Merged PR 2558: [nfc] update requirements to latest version of six.
[Lisa Ong]

Fixes this warning:

<frozen importlib._bootstrap>:914: ImportWarning: _SixMetaPathImporter.find_spec() not found; falling back to find_module()

Merged PR 2559: Finer-granularity error reporting for python tests.
[Chuck Jacobs]

This PR modifies how the python tests are invoked, so that they can report pass/fail results per test. Hopefully that'll make it easier to pinpoint where things are failing during CI builds.
Merged PR 2556: [non-functional] Change ROCM code to generate gcn
intrinsics when possible. [Ritwik Das]
- Use amd gcn intrinsics when possible (threadIdx, blockIdx, barrier)
- Add helpers which automatically check for runtime before emitting the proper code
Related work items: #3698
Merged PR 2547: [non-functional] Change custom mfma types to Memref
and some refactoring. [Ritwik Das]

Make inital changes to remove custom mfma types

Related work items: #3691
Merged PR 2555: create_parameters(count: int) no longer needs count as
an argument. [Denny Sun]
1. Remove the count of parameters to be created from the DSL
2. Throw exception when users write the following code:
  create_parameters()
3. The correct way of calling create_parameters() is:
  p1, p2 , p3 ..., pN = create_parameters()
Merged PR 2554: [doc] Updated some missing enums and fixed Case Study
path. [Lisa Ong]
Merged PR 2522: Generalize array indexing in tensorized GEMM. [Chuck
Jacobs]

This PR generalizes the MFMA tensorization pass to improve the handling of code in the innermost loop. It recognizes more ways of writing the GEMM kernel, and rejects many ill-formed GEMM kernels.

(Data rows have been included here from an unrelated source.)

(* ===== verification/TopologyWitnesses.v ===== *)
(** * A topology, concretely

    A virtual host with limits, an exchange, a queue, a binding with arguments
    between them and a permission, all new, reconciled in the worst order: three
    rounds declare them. *)

From S2P Require Import Prelude.
From S2P Require Import Prog.
From S2P Require Import Api.
From S2P Require Import World.
From S2P Require Import Resources.
From S2P Require Import Utils.
From S2P Require Import TopologyReconciler.
From S2P Require Import Controllers.
From S2P Require Import PermissionControllers.
From S2P Require Import ControllerProofs.
From S2P Require Import Broker.
From S2P Require Import Lifecycle.
From S2P Require Import LifecycleKinds.
From S2P Require Import Topology.
From S2P Require Import Teardown.
From S2P Require Import ClientServer.
From S2P Require Import Instances.
From S2P Require Import Servers.
From S2P Require Import SuperStreams.
From Stdlib Require Import Ascii String.

Definition named (kind name : string) {S T} (spec : S) (status : T) : Resource S T :=
  mkResource (mkTypeMeta "rabbitmq.com" "v1beta1" kind) (exampleMeta name None []) spec status.

Definition appVhost : Vhost :=
  named "Vhost" "app"
    (mkVhostSpec "app" false [] "" exampleRef "delete" (Some (mkVhostLimits (Some 100) (Some 5))))%Z
    (mkCommonStatus 0 []).
Definition eventsExchange : Exchange :=
  named "Exchange" "events" (mkExchangeSpec "events" "app" "headers" true false None exampleRef)
    (mkCommonStatus 0 []).
Definition ordersQueue : Queue :=
  named "Queue" "orders" (mkQueueSpec "orders" "app" "quorum" None false false false None exampleRef "delete")
    (mkCommonStatus 0 []).
(** The arguments are those of the first partition of a super stream. *)
Definition ordersBinding : Binding :=
  named "Binding" "orders-events"
    (mkBindingSpec "app" "events" "orders" "queue" "new" (Some (mkRawExtension (Some (partitionOrder 0))))
       exampleRef)
    (mkCommonStatus 0 []).
Definition guestPermission : Permission :=
  named "Permission" "guest-app"
    (mkPermissionSpec "guest" None "app" (mkVhostPermissions "" ".*" ".*") exampleRef)
    (mkCommonStatus 0 []).

(** ** The items and the state *)

Definition key (name : string) : NamespacedName := mkNamespacedName "default" name.

Definition on (k : kind) `{!TopologyResource k} `{!TopologyResourceOk k} `{!StatusStable k}
    `{!ReconcileFunc k} `{!OnBroker k} (name : string) : item :=
  mkItem _ _ (Managed _ _ k _ _ _ _ _) (key name).

Definition vhostItem : item := on KVhost "app".
Definition exchangeItem : item := on KExchange "events".
Definition queueItem : item := on KQueue "orders".
Definition bindingItem : item := on KBinding "orders-events".
Definition permissionItem : item := on KPermission "guest-app".

Definition items : list item := [bindingItem; permissionItem; queueItem; exchangeItem; vhostItem].

Definition startStore : Store :=
  mkStore (put_object KVhost (key "app") (Some appVhost)
    (put_object KExchange (key "events") (Some eventsExchange)
    (put_object KQueue (key "orders") (Some ordersQueue)
    (put_object KBinding (key "orders-events") (Some ordersBinding)
    (put_object KPermission (key "guest-app") (Some guestPermission) (fun _ _ => None))))))
    (<[BUser "guest" := PutUser "guest" (mkUserSettings "guest" [] "" "")]> ∅) 1000.

(** What an item asks for in the start state. *)
Definition wish (i : item) : option (rmq_call * Goal) :=
  match stored_objects startStore (i_kind i) (i_req i) with
  | Some o => on_wanted storeReads o
  | None => None
  end.
Definition call_of (i : item) : rmq_call := deref (fst <$> wish i) (DeleteVhost "").
Definition goal_of (i : item) : Goal := deref (snd <$> wish i) (mkGoal ∅ ∅).

Definition rank (i : item) : nat :=
  match i_kind i with KVhost => 0 | KBinding => 2 | _ => 1 end.

(** ** The topology can be declared *)

Lemma willingly_needs b call :
  (forall key, key ∈ needs call -> is_Some (b !! key)) -> willingly b call.
Proof.
  intros Hn. unfold willingly, admits. apply orb_true_iff. left. apply forallb_forall.
  intros key Hin%list_elem_of_In. by apply bool_decide_eq_true, Hn.
Qed.

Definition disjoint_goals : bool :=
  forallb (fun i => forallb (fun j => bool_decide (i_id i = i_id j) ||
    bool_decide (footprint (goal_of i) ## footprint (goal_of j))) items) items.

Definition ranked (i : item) (key : bkey) : Prop :=
  (is_Some (store_broker startStore !! key) /\ Forall (fun j => key ∉ g_absent (goal_of j)) items) \/
  Exists (fun j => rank j < rank i /\ is_Some (g_entries (goal_of j) !! key)) items.

#[local] Instance ranked_dec i key : Decision (ranked i key).
Proof. unfold ranked. apply _. Defined.

Lemma all_ranked : Forall (fun i => Forall (ranked i) (needs (call_of i))) items.
Proof. refine (bool_decide_unpack _ _). vm_compute. exact I. Qed.

Lemma five_items (P : item -> Prop) :
  P bindingItem -> P permissionItem -> P queueItem -> P exchangeItem -> P vhostItem ->
  forall i, i ∈ items -> P i.
Proof.
  intros ????? i Hi. repeat (apply elem_of_cons in Hi as [->|Hi]; [done|]). by apply not_elem_of_nil in Hi.
Qed.

Lemma topology_ok :
  TopologyOk config storeHandler storeReads stored_objects store_broker willingly items call_of goal_of
    rank startStore.
Proof.
  split.
  - apply five_items; lazymatch goal with
      | |- ServerOk ?k ?req _ _ _ _ _ => exact (store_ok k req (fun n => n))
      end.
  - apply five_items; eexists; (split; [reflexivity|]); (split; [reflexivity|]);
      (split; [by apply reachable_all|vm_compute; reflexivity]).
  - intros i j Hi Hj. revert i Hi.
    refine (five_items (fun i => i_id i = i_id j -> i = j) _ _ _ _ _); revert j Hj;
      lazymatch goal with
      | |- forall j, _ -> i_id ?a = _ -> _ =>
          refine (five_items (fun j => i_id a = i_id j -> a = j) _ _ _ _ _)
      end; done.
  - intros i j Hi Hj Hne. assert (Hall : disjoint_goals = true) by (vm_compute; reflexivity).
    unfold disjoint_goals in Hall. rewrite forallb_forall in Hall.
    specialize (Hall i (proj1 (list_elem_of_In _ _) Hi)). rewrite forallb_forall in Hall.
    specialize (Hall j (proj1 (list_elem_of_In _ _) Hj)).
    apply orb_true_iff in Hall as [Heq|Hd]; by apply bool_decide_eq_true in Heq || apply bool_decide_eq_true in Hd.
  - apply five_items; vm_compute; auto.
  - intros i b _ Hn _. by apply willingly_needs.
  - intros i key' Hi Hk. pose proof all_ranked as Hall. rewrite Forall_forall in Hall.
    specialize (Hall i Hi). rewrite Forall_forall in Hall. destruct (Hall key' Hk) as [[Hb Ha]|He].
    + left. split; [done|]. by rewrite Forall_forall in Ha.
    + right. by apply Exists_exists in He.
Qed.

Lemma topology_converges_witness :
  exists s', visits config storeHandler startStore (items ++ items ++ items) s' /\
    store_broker s' !! BQueue "app" "orders" = Some (call_of queueItem) /\
    store_broker s' !! BVhostLimit "app" "max-queues" = Some (limit_call "app" "max-queues" 5) /\
    store_broker s' !! BUser "guest" = store_broker startStore !! BUser "guest".
Proof.
  destruct (topology_converges config storeHandler storeReads stored_objects store_broker willingly
    items call_of goal_of rank startStore [items; items; items] topology_ok)
    as (s' & Hv & Hmet & Hkeys & _).
  - assert (Hround : round items items) by done. by rewrite !Forall_cons.
  - apply five_items; vm_compute; lia.
  - exists s'. split; [exact Hv|].
    destruct (Hmet queueItem) as [[Hq _] _]; [by repeat (left || right)|].
    destruct (Hmet vhostItem) as [[Hl _] _]; [by repeat (left || right)|].
    split_and!.
    + eapply lookup_weaken; [|exact Hq]. vm_compute. reflexivity.
    + eapply lookup_weaken; [|exact Hl]. vm_compute. reflexivity.
    + apply Hkeys. apply five_items; refine (bool_decide_unpack _ _); vm_compute; exact I.
Defined.

(** ** The end of a topology

    The virtual host of an exchange, a queue and a binding without arguments, and a
    binding with arguments in a virtual host that stays, all marked for deletion; the
    virtual host goes first. *)

Definition leaving (kind name finalizer : string) {S T} (spec : S) (status : T) : Resource S T :=
  mkResource (mkTypeMeta "rabbitmq.com" "v1beta1" kind) (exampleMeta name (Some 5%Z) [finalizer]) spec status.

Definition leavingVhost : Vhost :=
  leaving "Vhost" "app" "deletion.finalizers.vhosts.rabbitmq.com" (Spec appVhost) (Status appVhost).
Definition leavingExchange : Exchange :=
  leaving "Exchange" "events" "deletion.finalizers.exchanges.rabbitmq.com" (Spec eventsExchange)
    (Status eventsExchange).
Definition leavingQueue : Queue :=
  leaving "Queue" "orders" "deletion.finalizers.queues.rabbitmq.com" (Spec ordersQueue) (Status ordersQueue).
Definition leavingBinding : Binding :=
  leaving "Binding" "orders-events" "deletion.finalizers.bindings.rabbitmq.com"
    (mkBindingSpec "app" "events" "orders" "queue" "new" None exampleRef) (mkCommonStatus 0 []).

(** The binding that has to be looked up. *)
Definition auditBinding : Binding :=
  leaving "Binding" "audit" "deletion.finalizers.bindings.rabbitmq.com"
    (mkBindingSpec "/" "events" "audit" "queue" "new" (Some (mkRawExtension (Some (partitionOrder 0))))
       exampleRef)
    (mkCommonStatus 0 []).
Definition auditItem : item := on KBinding "audit".
Definition auditCall : rmq_call := deref (Binding_wanted auditBinding) (DeleteVhost "").
Definition auditKey : bkey := Binding_key auditBinding.

Definition leavingItems : list item := [vhostItem; queueItem; exchangeItem; bindingItem; auditItem].

Definition lastStore : Store :=
  mkStore (put_object KVhost (key "app") (Some leavingVhost)
    (put_object KExchange (key "events") (Some leavingExchange)
    (put_object KQueue (key "orders") (Some leavingQueue)
    (put_object KBinding (key "orders-events") (Some leavingBinding)
    (put_object KBinding (key "audit") (Some auditBinding) (fun _ _ => None))))))
    (<[auditKey := auditCall]> (<[BVhost "app" := PutVhost "app" (mkVhostSettings false [] "")]>
      (<[BQueue "app" "orders" := call_of queueItem]>
        (<[BVhost "/" := PutVhost "/" (mkVhostSettings false [] "")]> ∅)))) 1000.

Definition leaving_object (i : item) : object (i_kind i) :=
  deref (i_stored stored_objects lastStore i) (blank (i_kind i)).

Lemma leaving_items (P : item -> Prop) :
  P vhostItem -> P queueItem -> P exchangeItem -> P bindingItem -> P auditItem ->
  forall i, i ∈ leavingItems -> P i.
Proof.
  intros ????? i Hi. repeat (apply elem_of_cons in Hi as [->|Hi]; [done|]). by apply not_elem_of_nil in Hi.
Qed.

(** Whatever the other deletions clear, the virtual host of the binding is there, and
    under its name what was declared or nothing. *)
Lemma audit_unguarded b :
  cleared_from leavingItems leaving_object (store_broker lastStore) b -> on_unguarded (k:=KBinding) b auditBinding.
Proof.
  intros [Hsub Hstays]. eexists. split; [vm_compute; reflexivity|]. split; [by left|].
  split; [|split; [vm_compute; reflexivity|]].
  - exists (PutVhost "/" (mkVhostSettings false [] "")). rewrite Hstays; [vm_compute; reflexivity|].
    apply leaving_items; intros [_ Hc]; by vm_compute in Hc.
  - change (declared_at _ _) with auditKey. destruct (b !! auditKey) as [call|] eqn:E; [right|by left].
    rewrite map_subseteq_spec in Hsub. specialize (Hsub _ _ E). rewrite <- Hsub. vm_compute. reflexivity.
Qed.

Lemma teardown_ok :
  TeardownOk config storeHandler storeReads stored_objects store_broker willingly leavingItems
    leaving_object lastStore.
Proof.
  split.
  - apply leaving_items; lazymatch goal with
      | |- ServerOk ?k ?req _ _ _ _ _ => exact (store_ok k req (fun n => n))
      end.
  - apply leaving_items; reflexivity.
  - intros i j Hi Hj. revert i Hi.
    refine (leaving_items (fun i => i_id i = i_id j -> i = j) _ _ _ _ _); revert j Hj;
      lazymatch goal with
      | |- forall j, _ -> i_id ?a = _ -> _ =>
          refine (leaving_items (fun j => i_id a = i_id j -> a = j) _ _ _ _ _)
      end; done.
  - apply leaving_items; by eexists.
  - apply leaving_items; reflexivity.
  - apply leaving_items; by apply reachable_all.
  - intros i b Hi Hb. revert i Hi. apply leaving_items; [done|done|done| |].
    + eexists. split; [reflexivity|]. vm_compute. reflexivity.
    + by apply audit_unguarded.
Qed.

There are also a number of tests.

This PR doesn't yet generalize to batch-GEMM, where the matrices (typically) have 3 indices.

Related work items: #3676
Merged PR 2551: [nfc][ci] Switch hosted pipelines to 1ES hosted pool.
[Lisa Ong]
- The Linux1ESPool is created to support internal builds of LLVM
- Fix regression in pipeline due to overzealous .dockerignore
Merged PR 2550: [nfc] [docs] Merge changes from GitHub remote. [Lisa
Ong]

In preparation for merge from ADO to GitHub for Case Studies publishing
Merged PR 2549: [Compliance] Switching from Dockerhub to ACR for third
party containers. [Lisa Ong]

Updating Dockerfile references
Merged PR 2548: Add README file for case studies. [Denny Sun]

README file has a table where each case study points to the external repo link.
Merged PR 2546: [dev] [nfc] Natively support macOS/arm64 for
development. [Lisa Ong]

Limited to local development scenarios (LLVM_SETUP_VARIANT=Default)

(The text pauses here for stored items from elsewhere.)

(** The slot a pointer designates; undefined for [nullptr], a released
    block, or an offset outside the block. *)
Definition peek (p : ptr) : M T (option T) := λ w,
  match p.1 with
  | None => Undefined
  | Some b =>
      match heap w !! b with
      | None => Undefined
      | Some blk =>
          match blk !! p.2 with
          | None => Undefined
          | Some s => Ok s w
          end
      end
  end.

Definition poke (p : ptr) (s : option T) : M T unit := λ w,
  match p.1 with
  | None => Undefined
  | Some b =>
      match heap w !! b with
      | None => Undefined
      | Some blk =>
          if decide (p.2 < length blk)
          then Ok tt (set_heap <[b := <[p.2 := s]> blk]> w)
          else Undefined
      end
  end.

(** Reading through a pointer needs a live object. *)
Definition load (p : ptr) : M T T :=
  s ← peek p; match s with Some v => ret v | None => undefined end.

(** [new (dst) T(x)] for a value [x] supplied by the caller. *)
Definition event_of (how : ctor_kind) : event :=
  match how with FromArgs => ArgsCtor | FromCopy => CopyCtor | FromMove => MoveCtor end.

Definition construct_from (how : ctor_kind) (dst : ptr) (x : T) : M T unit :=
  _ ← peek dst; perform (event_of how);; poke dst (Some x).

(** [new (dst) T()] *)
Definition value_construct (dst : ptr) : M T unit :=
  _ ← peek dst; perform DefaultCtor;; poke dst (Some value_init).

(** Placement new at [dst], copy-constructing from the object at [src]. *)
Definition copy_construct (dst src : ptr) : M T unit :=
  v ← load src; _ ← peek dst; perform CopyCtor;; poke dst (Some v).

(** Placement new at [dst], move-constructing from the object at [src]:
    the source stays alive, moved-from. *)
Definition move_construct (dst src : ptr) : M T unit :=
  v ← load src; _ ← peek dst; perform MoveCtor;;
  poke dst (Some v);; poke src (Some (moved_from v)).

(** Copy assignment of the object at [src] to the object at [dst]. *)
Definition copy_assign (dst src : ptr) : M T unit :=
  v ← load src; _ ← load dst; perform CopyAssign;; poke dst (Some v).

(** Move assignment of the object at [src] to the object at [dst]. *)
Definition move_assign (dst src : ptr) : M T unit :=
  v ← load src; _ ← load dst; perform MoveAssign;;
  poke dst (Some v);; poke src (Some (moved_from v)).

(** Move assignment of a local [x] to the object at [dst]. *)
Definition move_assign_from (dst : ptr) (x : T) : M T unit :=
  _ ← load dst; perform MoveAssign;; poke dst (Some x).

(** [std::destroy_at(p)]: ends the lifetime of the object at [p], which
    must be alive.  All element types are treated alike: a type with a
    trivial destructor, for which the library call does nothing, is not
    told apart. *)
Definition destroy_at (p : ptr) : M T unit :=
  _ ← load p; perform Dtor;; poke p None.

(** ** The algorithms of <memory> and <algorithm> used by the header *)

(** The [uninitialized_*] algorithms destroy what they have built when a
    constructor throws, then rethrow.  The standard leaves the order of
    these destructions unspecified; here the last object built is
    destroyed first.  The order shows in the log only as a run of [Dtor]
    events, so nothing below depends on it. *)
Fixpoint uninitialized_copy_n (first : ptr) (n : nat) (d_first : ptr) : M T unit :=
  match n with
  | 0 => ret tt
  | S n' =>
      copy_construct d_first first;;
      on_throw (uninitialized_copy_n (ptr_add first 1) n' (ptr_add d_first 1))
               (destroy_at d_first)
  end.

Fixpoint uninitialized_move_n (first : ptr) (n : nat) (d_first : ptr) : M T unit :=
  match n with
  | 0 => ret tt
  | S n' =>
      move_construct d_first first;;
      on_throw (uninitialized_move_n (ptr_add first 1) n' (ptr_add d_first 1))
               (destroy_at d_first)
  end.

No plans to release pip packages until there is CI support

Verified on: Big Sur (MacOSX 12.3 arm64) / Python 3.10
Merged PR 2543: Add precomputed offset map optimization for
tensorization (no caching) [Ritwik Das]
- Add flag to tensorize() to enable optimization (off by default)
- Optimization only affects load/store of accumulator (C) argument
- Supports all 4 mfma shapes
Related work items: #3671
Merged PR 2542: An assortment of minor fixes. [Chuck Jacobs]

This PR is a hodgepodge of tiny fixes. I'm happy to split it up into separate PRs if a kitchen-sink PR is too gross.

The specific things are:
- Add 2 new target models to Targets.py (that correspond to my local dev boxes)
- Change the snapshot IR format for sub-passes to use the same format as the top-level passes (that is, not "generic" format)
- Print a warning message if check_correctness skips a correctness check because no hat file was generated
- Add a "minimum version" constraint to requirements.txt for hatlib
Merged PR 2545: Unifies CUDA and CPP enum values to SOURCE for
Package.Format. [Kern Handa]

Unifies CUDA and CPP enum values to SOURCE for Package.Format

Related work items: #3679
Merged PR 2544: [nfc] Removes now unnecessary ldebug output. [Kern
Handa]

[nfc] Removes now unnecessary ldebug output
Merged PR 2527: Enable vectorized shared memory write. [Mason Remy]

Enable vectorized shared memory write
- This adds mod simplification support needed for vecotrizing shared
  memory writes
- Also refactors some of the affine simplification code slightly to
  share some common code between the floordiv and mod simplifications
Related work items: #3586, #3661, #3689
Merged PR 2526: Enable GPU global read vectorization. [Mason Remy]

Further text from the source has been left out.